Your answer should consist of the lines below that hold the word "fuel".
--- Entries shown ---
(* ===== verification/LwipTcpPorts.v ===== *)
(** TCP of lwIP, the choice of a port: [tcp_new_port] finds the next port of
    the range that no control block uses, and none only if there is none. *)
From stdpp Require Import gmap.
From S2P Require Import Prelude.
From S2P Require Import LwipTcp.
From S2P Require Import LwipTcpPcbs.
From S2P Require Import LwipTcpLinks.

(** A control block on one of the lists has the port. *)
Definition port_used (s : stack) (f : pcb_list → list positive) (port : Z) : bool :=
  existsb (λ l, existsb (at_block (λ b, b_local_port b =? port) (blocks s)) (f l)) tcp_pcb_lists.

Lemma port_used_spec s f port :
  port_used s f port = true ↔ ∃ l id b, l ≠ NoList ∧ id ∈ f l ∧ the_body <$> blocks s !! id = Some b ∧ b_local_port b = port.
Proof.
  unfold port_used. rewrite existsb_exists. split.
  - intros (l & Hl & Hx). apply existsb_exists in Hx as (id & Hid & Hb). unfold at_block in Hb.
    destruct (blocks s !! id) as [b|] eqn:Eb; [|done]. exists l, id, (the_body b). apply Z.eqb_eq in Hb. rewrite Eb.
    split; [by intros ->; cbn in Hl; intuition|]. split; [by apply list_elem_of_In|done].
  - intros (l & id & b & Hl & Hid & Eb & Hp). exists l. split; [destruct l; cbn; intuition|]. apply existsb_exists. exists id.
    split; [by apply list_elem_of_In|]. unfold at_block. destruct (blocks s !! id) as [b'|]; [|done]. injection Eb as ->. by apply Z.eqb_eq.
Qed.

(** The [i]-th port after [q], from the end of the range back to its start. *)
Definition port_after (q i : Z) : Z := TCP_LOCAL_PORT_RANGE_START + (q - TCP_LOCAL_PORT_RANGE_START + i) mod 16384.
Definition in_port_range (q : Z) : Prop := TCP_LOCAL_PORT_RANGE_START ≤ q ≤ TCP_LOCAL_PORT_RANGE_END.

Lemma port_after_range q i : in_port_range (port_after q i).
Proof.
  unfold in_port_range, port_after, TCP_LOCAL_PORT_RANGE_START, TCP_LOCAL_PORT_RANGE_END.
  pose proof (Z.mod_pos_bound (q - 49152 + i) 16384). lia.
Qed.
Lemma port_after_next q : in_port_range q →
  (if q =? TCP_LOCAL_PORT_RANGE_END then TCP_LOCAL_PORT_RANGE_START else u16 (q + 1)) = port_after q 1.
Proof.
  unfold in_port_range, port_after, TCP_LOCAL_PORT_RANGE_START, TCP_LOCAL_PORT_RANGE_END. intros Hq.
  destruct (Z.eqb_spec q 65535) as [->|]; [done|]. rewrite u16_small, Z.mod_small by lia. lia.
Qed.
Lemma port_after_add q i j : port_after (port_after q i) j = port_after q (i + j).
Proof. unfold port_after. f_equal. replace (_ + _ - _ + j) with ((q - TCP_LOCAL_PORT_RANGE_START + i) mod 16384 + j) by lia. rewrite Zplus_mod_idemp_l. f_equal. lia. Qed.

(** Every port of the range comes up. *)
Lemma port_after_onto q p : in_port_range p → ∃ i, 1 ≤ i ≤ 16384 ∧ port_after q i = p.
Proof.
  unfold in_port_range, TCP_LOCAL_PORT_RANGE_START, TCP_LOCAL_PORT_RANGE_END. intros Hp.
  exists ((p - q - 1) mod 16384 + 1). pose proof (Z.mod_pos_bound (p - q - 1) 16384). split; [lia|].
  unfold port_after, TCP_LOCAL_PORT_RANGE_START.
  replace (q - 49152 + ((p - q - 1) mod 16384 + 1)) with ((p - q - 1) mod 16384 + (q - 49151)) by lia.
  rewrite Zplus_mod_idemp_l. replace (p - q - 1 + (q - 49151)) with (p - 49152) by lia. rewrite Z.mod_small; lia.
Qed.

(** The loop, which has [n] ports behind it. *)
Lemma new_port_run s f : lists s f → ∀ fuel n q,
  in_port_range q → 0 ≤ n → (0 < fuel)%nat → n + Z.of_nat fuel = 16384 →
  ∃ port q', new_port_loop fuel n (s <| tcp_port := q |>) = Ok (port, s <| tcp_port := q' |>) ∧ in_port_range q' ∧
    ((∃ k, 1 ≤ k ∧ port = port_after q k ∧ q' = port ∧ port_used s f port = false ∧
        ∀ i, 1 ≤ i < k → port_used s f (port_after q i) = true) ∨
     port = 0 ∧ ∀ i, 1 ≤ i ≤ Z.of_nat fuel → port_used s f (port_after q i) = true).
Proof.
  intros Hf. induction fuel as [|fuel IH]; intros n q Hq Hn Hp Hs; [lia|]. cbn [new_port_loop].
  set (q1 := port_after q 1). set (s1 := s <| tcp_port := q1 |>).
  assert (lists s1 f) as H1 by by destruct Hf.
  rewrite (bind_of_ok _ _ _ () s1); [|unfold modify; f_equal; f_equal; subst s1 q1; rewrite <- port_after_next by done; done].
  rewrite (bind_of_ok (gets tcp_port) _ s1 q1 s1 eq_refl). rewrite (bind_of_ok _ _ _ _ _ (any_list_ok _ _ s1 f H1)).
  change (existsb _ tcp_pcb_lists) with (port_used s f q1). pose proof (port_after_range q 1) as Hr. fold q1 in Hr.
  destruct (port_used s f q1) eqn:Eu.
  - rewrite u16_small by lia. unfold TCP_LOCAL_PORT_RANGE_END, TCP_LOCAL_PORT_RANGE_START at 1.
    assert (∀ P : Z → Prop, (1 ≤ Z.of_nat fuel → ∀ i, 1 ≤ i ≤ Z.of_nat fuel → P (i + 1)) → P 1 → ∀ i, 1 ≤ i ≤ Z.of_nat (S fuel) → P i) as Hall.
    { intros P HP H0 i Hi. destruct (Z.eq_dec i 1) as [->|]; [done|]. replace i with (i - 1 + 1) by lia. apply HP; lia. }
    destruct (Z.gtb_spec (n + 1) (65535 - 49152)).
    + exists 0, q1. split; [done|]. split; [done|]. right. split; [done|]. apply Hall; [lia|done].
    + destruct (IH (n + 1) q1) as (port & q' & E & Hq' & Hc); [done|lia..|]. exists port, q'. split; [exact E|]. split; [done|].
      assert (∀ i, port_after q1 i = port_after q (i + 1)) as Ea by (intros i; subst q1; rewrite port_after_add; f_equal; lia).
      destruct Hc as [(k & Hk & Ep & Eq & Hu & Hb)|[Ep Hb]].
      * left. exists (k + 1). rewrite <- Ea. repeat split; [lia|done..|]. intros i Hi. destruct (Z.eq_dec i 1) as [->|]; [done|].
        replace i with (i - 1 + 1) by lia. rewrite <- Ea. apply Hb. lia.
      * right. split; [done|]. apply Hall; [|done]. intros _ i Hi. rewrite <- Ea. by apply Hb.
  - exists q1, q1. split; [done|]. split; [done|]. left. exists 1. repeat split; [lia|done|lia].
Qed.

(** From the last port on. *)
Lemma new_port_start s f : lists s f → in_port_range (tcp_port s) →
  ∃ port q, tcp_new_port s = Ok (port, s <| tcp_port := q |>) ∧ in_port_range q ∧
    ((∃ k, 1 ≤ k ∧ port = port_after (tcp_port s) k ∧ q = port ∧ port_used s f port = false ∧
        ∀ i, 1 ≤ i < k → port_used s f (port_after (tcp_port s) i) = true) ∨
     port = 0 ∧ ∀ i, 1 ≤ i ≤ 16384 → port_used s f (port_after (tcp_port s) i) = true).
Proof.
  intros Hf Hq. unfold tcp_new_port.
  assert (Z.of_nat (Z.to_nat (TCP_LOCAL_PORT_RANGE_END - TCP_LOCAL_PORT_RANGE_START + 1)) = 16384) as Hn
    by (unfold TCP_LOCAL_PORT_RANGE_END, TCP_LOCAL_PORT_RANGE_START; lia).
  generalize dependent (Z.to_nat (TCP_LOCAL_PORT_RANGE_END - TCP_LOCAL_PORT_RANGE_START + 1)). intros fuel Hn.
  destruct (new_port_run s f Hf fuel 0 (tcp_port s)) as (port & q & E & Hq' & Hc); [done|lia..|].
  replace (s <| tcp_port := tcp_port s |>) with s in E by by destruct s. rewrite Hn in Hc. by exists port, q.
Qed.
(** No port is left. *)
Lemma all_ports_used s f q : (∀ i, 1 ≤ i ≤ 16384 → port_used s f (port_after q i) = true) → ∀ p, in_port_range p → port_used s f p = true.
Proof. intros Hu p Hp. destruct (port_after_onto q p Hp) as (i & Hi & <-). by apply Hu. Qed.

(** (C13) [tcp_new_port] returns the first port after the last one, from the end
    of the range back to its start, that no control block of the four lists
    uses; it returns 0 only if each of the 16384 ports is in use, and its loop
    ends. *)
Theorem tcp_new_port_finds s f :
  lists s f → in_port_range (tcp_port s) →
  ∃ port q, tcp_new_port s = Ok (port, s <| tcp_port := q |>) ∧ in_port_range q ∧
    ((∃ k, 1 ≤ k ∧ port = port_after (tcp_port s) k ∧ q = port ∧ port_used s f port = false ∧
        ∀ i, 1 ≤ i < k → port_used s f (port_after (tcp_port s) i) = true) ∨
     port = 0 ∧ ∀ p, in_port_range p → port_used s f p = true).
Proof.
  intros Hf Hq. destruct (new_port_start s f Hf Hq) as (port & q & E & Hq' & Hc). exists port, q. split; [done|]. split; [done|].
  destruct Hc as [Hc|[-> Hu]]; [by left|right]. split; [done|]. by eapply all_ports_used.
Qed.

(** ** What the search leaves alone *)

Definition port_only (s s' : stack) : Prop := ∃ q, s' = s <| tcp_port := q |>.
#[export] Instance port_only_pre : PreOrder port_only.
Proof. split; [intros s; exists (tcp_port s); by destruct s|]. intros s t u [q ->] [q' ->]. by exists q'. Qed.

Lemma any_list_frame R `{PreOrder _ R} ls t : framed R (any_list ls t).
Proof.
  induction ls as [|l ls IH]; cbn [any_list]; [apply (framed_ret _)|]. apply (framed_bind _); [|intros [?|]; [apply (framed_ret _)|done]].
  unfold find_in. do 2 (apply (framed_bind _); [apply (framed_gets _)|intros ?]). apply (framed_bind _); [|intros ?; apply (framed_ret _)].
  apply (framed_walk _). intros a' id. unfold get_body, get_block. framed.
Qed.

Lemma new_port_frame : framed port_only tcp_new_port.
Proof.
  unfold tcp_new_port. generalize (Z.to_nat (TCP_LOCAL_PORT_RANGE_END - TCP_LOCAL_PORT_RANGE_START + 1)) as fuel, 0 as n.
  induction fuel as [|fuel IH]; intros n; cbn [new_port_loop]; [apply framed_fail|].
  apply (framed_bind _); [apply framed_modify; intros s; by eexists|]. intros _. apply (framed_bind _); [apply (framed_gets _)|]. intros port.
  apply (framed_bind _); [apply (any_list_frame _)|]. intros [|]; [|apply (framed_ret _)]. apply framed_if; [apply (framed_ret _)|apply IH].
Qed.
---
> [Solution to this problem]:
Lemma new_port_run s f : lists s f → ∀ fuel n q,
  in_port_range q → 0 ≤ n → (0 < fuel)%nat → n + Z.of_nat fuel = 16384 →
  ∃ port q', new_port_loop fuel n (s <| tcp_port := q |>) = Ok (port, s <| tcp_port := q' |>) ∧ in_port_range q' ∧
     port = 0 ∧ ∀ i, 1 ≤ i ≤ Z.of_nat fuel → port_used s f (port_after q i) = true).
  intros Hf. induction fuel as [|fuel IH]; intros n q Hq Hn Hp Hs; [lia|]. cbn [new_port_loop].
    assert (∀ P : Z → Prop, (1 ≤ Z.of_nat fuel → ∀ i, 1 ≤ i ≤ Z.of_nat fuel → P (i + 1)) → P 1 → ∀ i, 1 ≤ i ≤ Z.of_nat (S fuel) → P i) as Hall.
  generalize dependent (Z.to_nat (TCP_LOCAL_PORT_RANGE_END - TCP_LOCAL_PORT_RANGE_START + 1)). intros fuel Hn.
  destruct (new_port_run s f Hf fuel 0 (tcp_port s)) as (port & q & E & Hq' & Hc); [done|lia..|].
  unfold tcp_new_port. generalize (Z.to_nat (TCP_LOCAL_PORT_RANGE_END - TCP_LOCAL_PORT_RANGE_START + 1)) as fuel, 0 as n.
  induction fuel as [|fuel IH]; intros n; cbn [new_port_loop]; [apply framed_fail|].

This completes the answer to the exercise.